The last time it happened, the Aussies rubbed it in by sending her a postcard of Brown being carried off by her teammates.

"I will never forget that," she said before today's game. "It's the past, but it happened, and I'll never forget that."

How much can one athlete take? We'll find out now.

"I would say if I was here, I would be pretty down in the dumps," Coach Ralph Raymond said. "This is a test."

Hasn't Fernandez already had enough tests?

Before today, she was amazingly hitless in 18 at-bats in these Olympics, despite being the team's best hitter.

"It's just another change to overcome adversity," she was saying before the game. "Another chance to test myself. It shows you what kind of people you are by how you react to situations like this."

She took the mound for her first pitching start of the series and acted like a boxer.

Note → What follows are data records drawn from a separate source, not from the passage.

(** What a call of an entry point does to the chain and to the
    histories. *)
Lemma call_changes p ep header tx :
  let p' := (call ep header tx p).2 in
  (_blockchain p' = _blockchain p /\
   length (_previous_rounds p') = length (_previous_rounds p) /\
   length (_round_results p') = length (_round_results p)) \/
  (ep = COMMIT /\
   _block_construction_phase p = WAITING_FOR_COMMIT /\
   (exists block,
       Blockchain.add_block block (_blockchain p) = (Return tt, _blockchain p')) /\
   ((_previous_rounds p' = _previous_rounds p /\
     _round_results p' = _round_results p) \/
    (exists r round_result,
        _current_round p = Some r /\
        _previous_rounds p' = _previous_rounds p ++ [r] /\
        _round_results p' = _round_results p ++ [round_result]))).
Proof.
  cbv zeta. destruct ep; unfold call.
  - left. destruct (begin_block_cases p header) as [[e ->]|(_ & _ & ->)];
      repeat split.
  - left. unfold bind, ret.
    destruct (deliver_tx_cases p tx)
      as [->|[[e ->]|(r & r' & _ & _ & [->|[e ->]])]]; repeat split.
  - left. destruct (end_block_cases p) as [[e ->]|[_ ->]]; repeat split.
  - destruct (commit_cases p)
      as [[e ->]|(h & Hph & Hh & Heq & [[Hr ->]|(r & p' & Hr & -> & _ & _ & Hb & Hend)])].
    + left. repeat split.
    + right. split; [reflexivity|]. split; [exact Hph|]. split.
      * exists (Build_Block h (_current_transactions (_block_builder p))).
        cbn [snd _blockchain Period.set_blockchain].
        apply add_block_ok, Heq.
      * left. destruct p; split; reflexivity.
    + right. split; [reflexivity|]. split; [exact Hph|]. cbn [snd]. split.
      * exists (Build_Block h (_current_transactions (_block_builder p))).
        rewrite add_block_ok by exact Heq. f_equal.
        destruct (_blockchain p'). cbn in Hb. rewrite Hb. reflexivity.
      * destruct (AbstractRound.end_block r) as [[round_result next_round]|].
        -- right. exists r, round_result. destruct Hend as (_ & ? & ?). auto.
        -- left. destruct Hend as (_ & ? & ?). auto.
Qed.

Lemma setup_changes p args :
  _blockchain (Period.setup args p).2 = _blockchain p /\
  _block_construction_phase (Period.setup args p).2 = _block_construction_phase p /\
  _block_builder (Period.setup args p).2 = _block_builder p /\
  _previous_rounds (Period.setup args p).2 = _previous_rounds p /\
  _round_results (Period.setup args p).2 = _round_results p.
Proof. destruct p. repeat split. Qed.

Lemma reachable_header_while_in_block p :
  reachable p -> header_while_in_block p.
Proof.
  induction 1 as [cls|p args _ IH|p ep header tx _ IH].
  - left. reflexivity.
  - destruct (setup_changes p args) as (_ & Hph & Hb & _).
    unfold header_while_in_block. rewrite Hph, Hb. exact IH.
  - destruct ep; unfold call.
    + destruct (begin_block_cases p header) as [[e ->]|(_ & _ & ->)];
        [exact IH|]. right. cbn. eauto.
    + unfold bind, ret.
      destruct (deliver_tx_cases p tx)
        as [->|[[e ->]|(r & r' & Hph & _ & [->|[e ->]])]]; exact IH.
    + destruct (end_block_cases p) as [[e ->]|[Hph ->]]; [exact IH|].
      destruct IH as [IH|IH]; [congruence|]. right. exact IH.
    + destruct (commit_cases p)
        as [[e ->]|(h & Hph & Hh & Heq & [[Hr ->]|(r & p' & Hr & -> & Hph' & _)])].
      * exact IH.
      * right. cbn. destruct p. cbn in *. rewrite Hh. eauto.
      * left. exact Hph'.
Qed.

(** X3. In a period that a program can hold, [commit] in its phase either
    returns, with one more block on the chain and the phase back to
    [WAITING_FOR_BEGIN_BLOCK], or raises [AddBlockError] and leaves the
    period as it was: the builder has its header and the period its current
    round, so no other error is raised. *)
Theorem commit_returns_or_AddBlockError p :
  reachable p ->
  _block_construction_phase p = WAITING_FOR_COMMIT ->
  (exists p',
      Period.commit p = (Return tt, p') /\
      _block_construction_phase p' = WAITING_FOR_BEGIN_BLOCK /\
      length (_blocks (_blockchain p')) = S (length (_blocks (_blockchain p)))) \/
  (exists msg, Period.commit p = (Raise (AddBlockError msg), p)).
Proof.
  intros Hreach Hph.
  destruct (reachable_round_while_in_block p Hreach) as [?|[r Hr]]; [congruence|].
  destruct (reachable_header_while_in_block p Hreach) as [?|[h Hh]]; [congruence|].
  destruct (decide (custom_types.height h = Blockchain.height (_blockchain p)))
    as [Heq|Hne].
  - left. destruct (commit_appends p r h Hph Hr Hh Heq) as (p' & Hc & Hph' & _ & Hb & _).
    exists p'. split; [exact Hc|]. split; [exact Hph'|].
    rewrite Hb, length_app. cbn. lia.
  - right. eexists.
    pose proof (add_block_error (_blockchain p)
                  (Build_Block h (_current_transactions (_block_builder p))) Hne) as Herr.
    apply (commit_add_block_raises p h _ _ Hph Hh Herr).
Qed.

(** X4. The two histories grow together: a call of an entry point leaves
    the lengths of both as they were or, in [commit] only, makes each of
    them longer by one; so in a period that a program can hold they have
    the same length. *)
Theorem histories_grow_together :
  (forall p ep header tx,
      let p' := (call ep header tx p).2 in
      (length (_previous_rounds p') = length (_previous_rounds p) /\
       length (_round_results p') = length (_round_results p)) \/
      (ep = COMMIT /\
       length (_previous_rounds p') = S (length (_previous_rounds p)) /\
       length (_round_results p') = S (length (_round_results p)))) /\
  (forall p, reachable p ->
             length (_previous_rounds p) = length (_round_results p)).
Proof.
  assert (Hstep : forall p ep header tx,
             let p' := (call ep header tx p).2 in
             (length (_previous_rounds p') = length (_previous_rounds p) /\
              length (_round_results p') = length (_round_results p)) \/
             (ep = COMMIT /\
              length (_previous_rounds p') = S (length (_previous_rounds p)) /\
              length (_round_results p') = S (length (_round_results p)))).
  { intros p ep header tx. cbv zeta.
    destruct (call_changes p ep header tx)
      as [(_ & ? & ?)|(Hep & _ & _ & [[-> ->]|(r & res & _ & -> & ->)])]; auto.
    right. split; [exact Hep|]. rewrite !length_app. cbn [length]. lia. }
  split; [exact Hstep|].
  induction 1 as [cls|p args _ IH|p ep header tx _ IH].
  - reflexivity.
  - destruct (setup_changes p args) as (_ & _ & _ & -> & ->). exact IH.
  - destruct (Hstep p ep header tx) as [[-> ->]|(_ & -> & ->)]; [exact IH|].
    rewrite IH. reflexivity.
Qed.

(** X5. Only [commit] changes the chain: every other entry point and
    [setup] leave it as it was, and [commit] leaves it as it was or adds
    one block to it by a successful [add_block]. *)
Theorem chain_changes_in_commit_only :
  (forall p args, _blockchain (Period.setup args p).2 = _blockchain p) /\
  (forall p ep header tx,
      ep <> COMMIT -> _blockchain (call ep header tx p).2 = _blockchain p) /\
  (forall p,
      _blockchain (Period.commit p).2 = _blockchain p \/
      exists block,
        Blockchain.add_block block (_blockchain p)
        = (Return tt, _blockchain (Period.commit p).2)).
Proof.
  split; [|split].
  - intros p args. apply setup_changes.
  - intros p ep header tx Hep.
    destruct (call_changes p ep header tx) as [(? & _)|(? & _)]; [done|congruence].
  - intros p.
    destruct (commit_cases p)
      as [[e ->]|(h & _ & _ & Heq & [[_ ->]|(r & p' & _ & -> & _ & _ & Hb & _)])].
    + left. reflexivity.
    + right. exists (Build_Block h (_current_transactions (_block_builder p))).
      cbn [snd _blockchain Period.set_blockchain]. apply add_block_ok, Heq.
    + right. exists (Build_Block h (_current_transactions (_block_builder p))).
      rewrite add_block_ok by exact Heq. cbn [snd]. f_equal.
      destruct (_blockchain p'). cbn in Hb. rewrite Hb. reflexivity.
Qed.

She jogged in place between pitches. Then she would bounce the resin bag on her hand, slam it to the ground, touch her mouth, and deliver.

Until the 13th inning, they couldn't touch her.

Four times she struck out the side.

In the 11th, after throwing a wild pitch and hitting a batter, she struck out two batters to end the inning.

For 12 2/3 innings, she was as good as she has ever been.

Then she was devastated.

Again.

"Anything worth wining is worth fighting for," she said. "We've got to keep fighting tooth and nail."

So it's a cliche.

So Lisa Fernandez can use a good cliche right now.